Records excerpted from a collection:
(** ** MlfqQueue *)

(** [queues[i]] or the sleep queue. *)
Inductive qid := Level (i : nat) | SleepQ.
#[export] Instance qid_eq_dec : EqDecision qid.
Proof. solve_decision. Defined.

Definition lookup_queue (q : qid) (s : sched) : option MlfqQueue :=
  match q with Level i => queues s !! i | SleepQ => Some (sleep_queue s) end.
Definition get_queue (q : qid) : SM MlfqQueue := o ← gets (lookup_queue q); lift o.
Definition put_queue (q : qid) (v : MlfqQueue) : SM unit :=
  match q with
  | Level i => modify (fun s => set_queues (<[i := v]> (queues s)) s)
  | SleepQ => modify (set_sleep_queue v)
  end.

Definition push (q : qid) (t : Z) : SM unit :=
  upd_task t (set_queue_next None) ;;
  v ← get_queue q;
  head ← match q_tail v with
         | None => mret (Some t)
         | Some tl => upd_task tl (set_queue_next (Some t)) ;; mret (q_head v)
         end;
  c ← lift (cadd (q_count v) 1);
  put_queue q (mk_queue head (Some t) c).

Definition pop (q : qid) : SM ptr :=
  v ← get_queue q;
  match q_head v with
  | None => mret None
  | Some t =>
      x ← get_task t;
      let head := t_queue_next x in
      let tail := match head with None => None | Some _ => q_tail v end in
      upd_task t (set_queue_next None) ;;
      c ← lift (csub (q_count v) 1);
      put_queue q (mk_queue head tail c) ;;
      mret (Some t)
  end.

Fixpoint remove_loop (fuel : nat) (q : qid) (task : Z) (prev cur : ptr) : SM unit :=
  match fuel with
  | O => fail
  | S fuel =>
      match cur with
      | None => skip
      | Some c =>
          if decide (c = task) then
            v ← get_queue q;
            x ← get_task task;
            head ← match prev with
                   | None => mret (t_queue_next x)
                   | Some p => upd_task p (set_queue_next (t_queue_next x)) ;; mret (q_head v)
                   end;
            let tail := if decide (q_tail v = Some task) then prev else q_tail v in
            n ← lift (csub (q_count v) 1);
            put_queue q (mk_queue head tail n) ;;
            upd_task task (set_queue_next None)
          else x ← get_task c; remove_loop fuel q task (Some c) (t_queue_next x)
      end
  end.

Definition remove (q : qid) (task : ptr) : SM unit :=
  match task with
  | None => skip
  | Some t => fuel ← list_fuel; v ← get_queue q; remove_loop fuel q t None (q_head v)
  end.

(** ** The queues of the scheduler *)

Definition mlfq_init : SM unit :=
  modify (fun s => set_boost 0 (set_sleep_queue empty_queue
                     (set_queues ((fun _ => empty_queue) <$> queues s) s))).

Definition mlfq_enqueue_locked (task : ptr) (level : Z) : SM unit :=
  match task with
  | None => skip
  | Some t =>
      let level := Z.min level (MLFQ_LEVELS - 1) in
      upd_task t (set_priority level) ;; push (Level (Z.to_nat level)) t
  end.

Definition sched_mlfq_enqueue_locked (task : ptr) (level : Z) : SM unit :=
  mlfq_enqueue_locked task level.

Definition mlfq_sleep_locked (task : ptr) : SM unit :=
  match task with None => skip | Some t => push SleepQ t end.

Definition mlfq_remove_from_sleep (task : ptr) : SM unit := remove SleepQ task.

Definition mlfq_remove (task : ptr) : SM unit :=
  match task with
  | None => skip
  | Some t => x ← get_task t;
              remove (Level (Z.to_nat (Z.min (t_priority x) (MLFQ_LEVELS - 1)))) task
  end.

Fixpoint pick_from (levels : list nat) : SM ptr :=
  match levels with
  | [] => mret None
  | i :: r => t ← pop (Level i); match t with Some _ => mret t | None => pick_from r end
  end.

Definition pick_next_task : SM ptr := pick_from (seq 0 (Z.to_nat MLFQ_LEVELS)).

(** [mlfq_enqueue_locked(t, t.priority)] after [t.state = Ready]: the wake-up
    of the modules below. *)
Definition make_ready (t : Z) : SM unit :=
  upd_task t (set_state Ready) ;;
  x ← get_task t;
  mlfq_enqueue_locked (Some t) (t_priority x).

Fixpoint boost_loop (fuel : nat) (level : nat) : SM unit :=
  match fuel with
  | O => fail
  | S fuel =>
      o ← pop (Level level);
      match o with
      | None => skip
      | Some t =>
          upd_task t (fun x => set_priority BOOST_TARGET (set_ticks 0 x)) ;;
          push (Level (Z.to_nat BOOST_TARGET)) t ;;
          boost_loop fuel level
      end
  end.

Definition do_priority_boost : SM unit :=
  for_each [2%nat; 3%nat] (fun level => fuel ← list_fuel; boost_loop fuel level) ;;
  cur ← gets current_task;
  match cur with
  | None => skip
  | Some c =>
      x ← get_task c;
      if (BOOST_TARGET <? t_priority x) && negb (t_priority x =? MLFQ_LEVEL_RT) then
        upd_task c (fun x => set_ticks 0 (set_priority BOOST_TARGET x))
      else skip
  end.

Fixpoint wake_loop (fuel : nat) (now : Z) (prev cur : ptr) : SM unit :=
  match fuel with
  | O => fail
  | S fuel =>
      match cur with
      | None => skip
      | Some c =>
          x ← get_task c;
          let next := t_queue_next x in
          p ← get_task_proc c;
          if negb (p_sleep_until p =? 0) && (p_sleep_until p <=? now) then
            v ← gets sleep_queue;
            head ← match prev with
                   | None => mret next
                   | Some pr => upd_task pr (set_queue_next next) ;; mret (q_head v)
                   end;
            let tail := if decide (q_tail v = Some c) then prev else q_tail v in
            n ← lift (csub (q_count v) 1);
            modify (set_sleep_queue (mk_queue head tail n)) ;;
            upd_task_proc c (fun p => set_sleep 0 (p_wait_next p) p) ;;
            make_ready c ;;
            wake_loop fuel now prev next
          else wake_loop fuel now cur next
      end
  end.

### [YOUR TASK]
Please restate every record shown above, word for word.

### [YOUR RESPONSE]
(** ** MlfqQueue *)

(** [queues[i]] or the sleep queue. *)
Inductive qid := Level (i : nat) | SleepQ.
#[export] Instance qid_eq_dec : EqDecision qid.
Proof. solve_decision. Defined.

Definition lookup_queue (q : qid) (s : sched) : option MlfqQueue :=
  match q with Level i => queues s !! i | SleepQ => Some (sleep_queue s) end.
Definition get_queue (q : qid) : SM MlfqQueue := o ← gets (lookup_queue q); lift o.
Definition put_queue (q : qid) (v : MlfqQueue) : SM unit :=
  match q with
  | Level i => modify (fun s => set_queues (<[i := v]> (queues s)) s)
  | SleepQ => modify (set_sleep_queue v)
  end.

Definition push (q : qid) (t : Z) : SM unit :=
  upd_task t (set_queue_next None) ;;
  v ← get_queue q;
  head ← match q_tail v with
         | None => mret (Some t)
         | Some tl => upd_task tl (set_queue_next (Some t)) ;; mret (q_head v)
         end;
  c ← lift (cadd (q_count v) 1);
  put_queue q (mk_queue head (Some t) c).

Definition pop (q : qid) : SM ptr :=
  v ← get_queue q;
  match q_head v with
  | None => mret None
  | Some t =>
      x ← get_task t;
      let head := t_queue_next x in
      let tail := match head with None => None | Some _ => q_tail v end in
      upd_task t (set_queue_next None) ;;
      c ← lift (csub (q_count v) 1);
      put_queue q (mk_queue head tail c) ;;
      mret (Some t)
  end.

Fixpoint remove_loop (fuel : nat) (q : qid) (task : Z) (prev cur : ptr) : SM unit :=
  match fuel with
  | O => fail
  | S fuel =>
      match cur with
      | None => skip
      | Some c =>
          if decide (c = task) then
            v ← get_queue q;
            x ← get_task task;
            head ← match prev with
                   | None => mret (t_queue_next x)
                   | Some p => upd_task p (set_queue_next (t_queue_next x)) ;; mret (q_head v)
                   end;
            let tail := if decide (q_tail v = Some task) then prev else q_tail v in
            n ← lift (csub (q_count v) 1);
            put_queue q (mk_queue head tail n) ;;
            upd_task task (set_queue_next None)
          else x ← get_task c; remove_loop fuel q task (Some c) (t_queue_next x)
      end
  end.

Definition remove (q : qid) (task : ptr) : SM unit :=
  match task with
  | None => skip
  | Some t => fuel ← list_fuel; v ← get_queue q; remove_loop fuel q t None (q_head v)
  end.

(** ** The queues of the scheduler *)

Definition mlfq_init : SM unit :=
  modify (fun s => set_boost 0 (set_sleep_queue empty_queue
                     (set_queues ((fun _ => empty_queue) <$> queues s) s))).

Definition mlfq_enqueue_locked (task : ptr) (level : Z) : SM unit :=
  match task with
  | None => skip
  | Some t =>
      let level := Z.min level (MLFQ_LEVELS - 1) in
      upd_task t (set_priority level) ;; push (Level (Z.to_nat level)) t
  end.

Definition sched_mlfq_enqueue_locked (task : ptr) (level : Z) : SM unit :=
  mlfq_enqueue_locked task level.

Definition mlfq_sleep_locked (task : ptr) : SM unit :=
  match task with None => skip | Some t => push SleepQ t end.

Definition mlfq_remove_from_sleep (task : ptr) : SM unit := remove SleepQ task.

Definition mlfq_remove (task : ptr) : SM unit :=
  match task with
  | None => skip
  | Some t => x ← get_task t;
              remove (Level (Z.to_nat (Z.min (t_priority x) (MLFQ_LEVELS - 1)))) task
  end.

Fixpoint pick_from (levels : list nat) : SM ptr :=
  match levels with
  | [] => mret None
  | i :: r => t ← pop (Level i); match t with Some _ => mret t | None => pick_from r end
  end.

Definition pick_next_task : SM ptr := pick_from (seq 0 (Z.to_nat MLFQ_LEVELS)).

(** [mlfq_enqueue_locked(t, t.priority)] after [t.state = Ready]: the wake-up
    of the modules below. *)
Definition make_ready (t : Z) : SM unit :=
  upd_task t (set_state Ready) ;;
  x ← get_task t;
  mlfq_enqueue_locked (Some t) (t_priority x).

Fixpoint boost_loop (fuel : nat) (level : nat) : SM unit :=
  match fuel with
  | O => fail
  | S fuel =>
      o ← pop (Level level);
      match o with
      | None => skip
      | Some t =>
          upd_task t (fun x => set_priority BOOST_TARGET (set_ticks 0 x)) ;;
          push (Level (Z.to_nat BOOST_TARGET)) t ;;
          boost_loop fuel level
      end
  end.

Definition do_priority_boost : SM unit :=
  for_each [2%nat; 3%nat] (fun level => fuel ← list_fuel; boost_loop fuel level) ;;
  cur ← gets current_task;
  match cur with
  | None => skip
  | Some c =>
      x ← get_task c;
      if (BOOST_TARGET <? t_priority x) && negb (t_priority x =? MLFQ_LEVEL_RT) then
        upd_task c (fun x => set_ticks 0 (set_priority BOOST_TARGET x))
      else skip
  end.

Fixpoint wake_loop (fuel : nat) (now : Z) (prev cur : ptr) : SM unit :=
  match fuel with
  | O => fail
  | S fuel =>
      match cur with
      | None => skip
      | Some c =>
          x ← get_task c;
          let next := t_queue_next x in
          p ← get_task_proc c;
          if negb (p_sleep_until p =? 0) && (p_sleep_until p <=? now) then
            v ← gets sleep_queue;
            head ← match prev with
                   | None => mret next
                   | Some pr => upd_task pr (set_queue_next next) ;; mret (q_head v)
                   end;
            let tail := if decide (q_tail v = Some c) then prev else q_tail v in
            n ← lift (csub (q_count v) 1);
            modify (set_sleep_queue (mk_queue head tail n)) ;;
            upd_task_proc c (fun p => set_sleep 0 (p_wait_next p) p) ;;
            make_ready c ;;
            wake_loop fuel now prev next
          else wake_loop fuel now cur next
      end
  end.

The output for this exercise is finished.